** Opening SOURCE DATA block **

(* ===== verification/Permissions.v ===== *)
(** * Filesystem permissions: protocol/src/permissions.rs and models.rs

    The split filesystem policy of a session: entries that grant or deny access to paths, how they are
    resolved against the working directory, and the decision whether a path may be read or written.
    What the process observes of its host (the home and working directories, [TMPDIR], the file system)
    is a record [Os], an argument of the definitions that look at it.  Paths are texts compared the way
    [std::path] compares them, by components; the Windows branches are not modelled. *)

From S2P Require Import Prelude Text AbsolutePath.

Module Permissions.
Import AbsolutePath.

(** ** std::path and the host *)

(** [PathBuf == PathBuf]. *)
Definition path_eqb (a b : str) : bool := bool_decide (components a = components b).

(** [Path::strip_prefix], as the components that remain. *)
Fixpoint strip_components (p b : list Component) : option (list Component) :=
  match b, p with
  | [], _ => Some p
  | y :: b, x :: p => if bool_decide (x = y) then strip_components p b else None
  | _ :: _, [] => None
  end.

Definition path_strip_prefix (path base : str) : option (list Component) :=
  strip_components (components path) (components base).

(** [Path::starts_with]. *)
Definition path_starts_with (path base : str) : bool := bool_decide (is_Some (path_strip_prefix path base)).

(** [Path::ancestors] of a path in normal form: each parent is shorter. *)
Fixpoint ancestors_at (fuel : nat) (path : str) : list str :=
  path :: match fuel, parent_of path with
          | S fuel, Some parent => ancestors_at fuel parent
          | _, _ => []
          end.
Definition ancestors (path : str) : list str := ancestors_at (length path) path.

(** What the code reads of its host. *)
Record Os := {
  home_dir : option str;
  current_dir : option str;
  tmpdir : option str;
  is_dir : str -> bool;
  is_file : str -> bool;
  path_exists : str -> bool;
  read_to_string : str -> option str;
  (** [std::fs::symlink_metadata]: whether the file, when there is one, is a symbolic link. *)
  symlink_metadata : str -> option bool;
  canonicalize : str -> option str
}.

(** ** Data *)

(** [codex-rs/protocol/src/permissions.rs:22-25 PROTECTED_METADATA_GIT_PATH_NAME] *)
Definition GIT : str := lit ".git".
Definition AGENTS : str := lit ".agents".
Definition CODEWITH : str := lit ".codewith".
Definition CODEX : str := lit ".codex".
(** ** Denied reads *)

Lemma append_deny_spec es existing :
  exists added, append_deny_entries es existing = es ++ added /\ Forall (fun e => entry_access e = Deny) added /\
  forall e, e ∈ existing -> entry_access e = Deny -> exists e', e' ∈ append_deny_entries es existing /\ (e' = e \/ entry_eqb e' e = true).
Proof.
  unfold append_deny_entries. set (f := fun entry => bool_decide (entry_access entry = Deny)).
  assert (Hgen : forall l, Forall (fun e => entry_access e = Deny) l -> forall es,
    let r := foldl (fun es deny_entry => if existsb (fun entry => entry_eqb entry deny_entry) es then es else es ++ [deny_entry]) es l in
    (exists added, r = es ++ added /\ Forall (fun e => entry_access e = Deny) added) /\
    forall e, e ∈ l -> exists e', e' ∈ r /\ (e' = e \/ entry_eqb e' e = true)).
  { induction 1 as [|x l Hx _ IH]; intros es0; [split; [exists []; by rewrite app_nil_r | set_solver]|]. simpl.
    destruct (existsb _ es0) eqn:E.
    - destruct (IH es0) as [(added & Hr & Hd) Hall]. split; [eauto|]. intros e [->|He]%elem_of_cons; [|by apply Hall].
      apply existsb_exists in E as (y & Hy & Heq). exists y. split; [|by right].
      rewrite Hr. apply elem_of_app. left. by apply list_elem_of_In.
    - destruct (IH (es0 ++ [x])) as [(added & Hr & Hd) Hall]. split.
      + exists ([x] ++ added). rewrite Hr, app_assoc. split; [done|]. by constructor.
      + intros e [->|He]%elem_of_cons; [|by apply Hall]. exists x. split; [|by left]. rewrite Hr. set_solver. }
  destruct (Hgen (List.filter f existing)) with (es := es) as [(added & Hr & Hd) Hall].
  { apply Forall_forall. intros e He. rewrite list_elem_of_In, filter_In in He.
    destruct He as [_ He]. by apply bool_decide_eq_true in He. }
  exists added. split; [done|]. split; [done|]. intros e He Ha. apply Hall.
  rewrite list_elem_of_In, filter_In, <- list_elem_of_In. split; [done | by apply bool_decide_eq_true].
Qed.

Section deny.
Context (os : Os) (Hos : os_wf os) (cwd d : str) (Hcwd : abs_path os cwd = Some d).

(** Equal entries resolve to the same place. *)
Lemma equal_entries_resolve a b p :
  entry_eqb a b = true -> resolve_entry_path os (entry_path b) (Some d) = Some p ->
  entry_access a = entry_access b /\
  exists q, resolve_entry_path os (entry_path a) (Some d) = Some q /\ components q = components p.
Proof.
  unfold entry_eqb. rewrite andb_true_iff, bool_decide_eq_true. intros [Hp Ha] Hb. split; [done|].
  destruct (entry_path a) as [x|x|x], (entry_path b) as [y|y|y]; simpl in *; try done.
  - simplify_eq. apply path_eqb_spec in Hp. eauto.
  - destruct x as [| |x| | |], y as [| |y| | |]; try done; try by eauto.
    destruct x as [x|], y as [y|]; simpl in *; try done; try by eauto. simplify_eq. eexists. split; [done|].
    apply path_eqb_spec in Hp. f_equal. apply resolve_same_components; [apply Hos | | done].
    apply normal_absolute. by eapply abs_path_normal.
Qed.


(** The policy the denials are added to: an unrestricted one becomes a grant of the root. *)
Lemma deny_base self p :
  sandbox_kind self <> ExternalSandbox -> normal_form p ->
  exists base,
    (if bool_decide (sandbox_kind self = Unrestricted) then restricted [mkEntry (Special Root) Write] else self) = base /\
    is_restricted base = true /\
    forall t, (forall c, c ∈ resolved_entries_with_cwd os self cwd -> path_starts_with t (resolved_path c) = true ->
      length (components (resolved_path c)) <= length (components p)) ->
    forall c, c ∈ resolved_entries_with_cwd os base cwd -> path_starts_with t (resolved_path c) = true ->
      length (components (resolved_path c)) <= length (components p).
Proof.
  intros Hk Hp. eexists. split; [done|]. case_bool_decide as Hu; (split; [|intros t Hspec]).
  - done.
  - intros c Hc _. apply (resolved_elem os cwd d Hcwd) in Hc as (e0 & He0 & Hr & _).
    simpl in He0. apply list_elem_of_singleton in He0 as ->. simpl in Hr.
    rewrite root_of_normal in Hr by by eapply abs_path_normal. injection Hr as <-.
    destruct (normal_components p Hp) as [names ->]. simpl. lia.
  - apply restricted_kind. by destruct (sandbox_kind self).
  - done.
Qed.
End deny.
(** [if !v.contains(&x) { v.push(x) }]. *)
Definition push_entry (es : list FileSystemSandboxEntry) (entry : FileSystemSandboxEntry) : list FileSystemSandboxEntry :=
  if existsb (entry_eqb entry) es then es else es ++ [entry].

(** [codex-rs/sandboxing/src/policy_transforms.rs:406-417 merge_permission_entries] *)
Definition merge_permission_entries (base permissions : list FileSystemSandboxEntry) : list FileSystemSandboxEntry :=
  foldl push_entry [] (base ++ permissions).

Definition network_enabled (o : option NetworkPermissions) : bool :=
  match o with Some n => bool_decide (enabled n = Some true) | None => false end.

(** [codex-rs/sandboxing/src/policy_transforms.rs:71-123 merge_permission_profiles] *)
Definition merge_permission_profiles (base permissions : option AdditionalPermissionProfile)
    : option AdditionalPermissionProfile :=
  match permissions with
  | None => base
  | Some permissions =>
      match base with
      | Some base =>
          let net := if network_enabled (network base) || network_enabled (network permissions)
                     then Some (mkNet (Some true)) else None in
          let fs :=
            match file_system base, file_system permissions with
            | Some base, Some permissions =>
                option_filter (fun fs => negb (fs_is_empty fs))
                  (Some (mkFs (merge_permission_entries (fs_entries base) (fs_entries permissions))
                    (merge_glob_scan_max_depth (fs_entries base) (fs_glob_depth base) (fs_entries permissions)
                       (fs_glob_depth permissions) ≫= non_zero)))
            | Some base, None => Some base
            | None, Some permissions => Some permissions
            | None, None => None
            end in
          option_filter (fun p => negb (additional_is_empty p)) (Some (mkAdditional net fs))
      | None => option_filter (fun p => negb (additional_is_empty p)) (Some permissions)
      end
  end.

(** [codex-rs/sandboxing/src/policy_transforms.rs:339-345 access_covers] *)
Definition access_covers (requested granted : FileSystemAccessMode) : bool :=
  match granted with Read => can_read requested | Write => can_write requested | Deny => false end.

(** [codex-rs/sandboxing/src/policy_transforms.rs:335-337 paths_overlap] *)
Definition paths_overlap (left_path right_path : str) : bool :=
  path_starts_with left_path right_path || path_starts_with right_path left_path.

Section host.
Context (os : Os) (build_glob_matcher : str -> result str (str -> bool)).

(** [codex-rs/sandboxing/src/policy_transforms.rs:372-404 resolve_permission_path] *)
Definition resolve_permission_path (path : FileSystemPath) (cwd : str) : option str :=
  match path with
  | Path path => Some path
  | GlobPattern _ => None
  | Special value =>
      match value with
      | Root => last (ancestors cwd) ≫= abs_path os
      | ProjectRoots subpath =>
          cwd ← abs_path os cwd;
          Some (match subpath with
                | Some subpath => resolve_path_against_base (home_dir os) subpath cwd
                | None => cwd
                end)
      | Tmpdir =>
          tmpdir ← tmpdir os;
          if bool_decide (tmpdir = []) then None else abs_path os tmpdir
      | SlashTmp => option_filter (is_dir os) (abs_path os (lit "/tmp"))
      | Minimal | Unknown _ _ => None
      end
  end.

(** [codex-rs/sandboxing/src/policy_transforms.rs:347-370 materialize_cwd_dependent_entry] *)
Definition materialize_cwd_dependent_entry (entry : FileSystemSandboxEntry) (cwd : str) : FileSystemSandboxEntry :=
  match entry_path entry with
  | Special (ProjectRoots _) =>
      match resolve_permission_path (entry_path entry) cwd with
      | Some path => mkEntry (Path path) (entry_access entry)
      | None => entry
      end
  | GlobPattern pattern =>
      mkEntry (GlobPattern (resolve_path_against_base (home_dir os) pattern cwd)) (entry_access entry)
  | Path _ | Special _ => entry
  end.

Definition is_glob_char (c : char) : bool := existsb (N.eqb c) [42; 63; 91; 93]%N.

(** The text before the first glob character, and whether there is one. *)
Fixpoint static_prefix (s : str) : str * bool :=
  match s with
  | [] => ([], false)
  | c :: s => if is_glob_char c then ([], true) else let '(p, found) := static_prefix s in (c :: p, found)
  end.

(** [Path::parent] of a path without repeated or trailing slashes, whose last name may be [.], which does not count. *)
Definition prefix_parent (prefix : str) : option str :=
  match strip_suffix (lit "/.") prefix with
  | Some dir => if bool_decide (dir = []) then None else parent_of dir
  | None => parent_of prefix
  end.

** Closing SOURCE DATA block **

Taking the listing above as the source, transcribe only the lines starting at the line with "Definition network_enabled (o" and going through the line with "let net := if", unaltered and with both ends included.

→ **RESPONSE TO THIS TASK**:
Definition network_enabled (o : option NetworkPermissions) : bool :=
  match o with Some n => bool_decide (enabled n = Some true) | None => false end.

(** [codex-rs/sandboxing/src/policy_transforms.rs:71-123 merge_permission_profiles] *)
Definition merge_permission_profiles (base permissions : option AdditionalPermissionProfile)
    : option AdditionalPermissionProfile :=
  match permissions with
  | None => base
  | Some permissions =>
      match base with
      | Some base =>
          let net := if network_enabled (network base) || network_enabled (network permissions)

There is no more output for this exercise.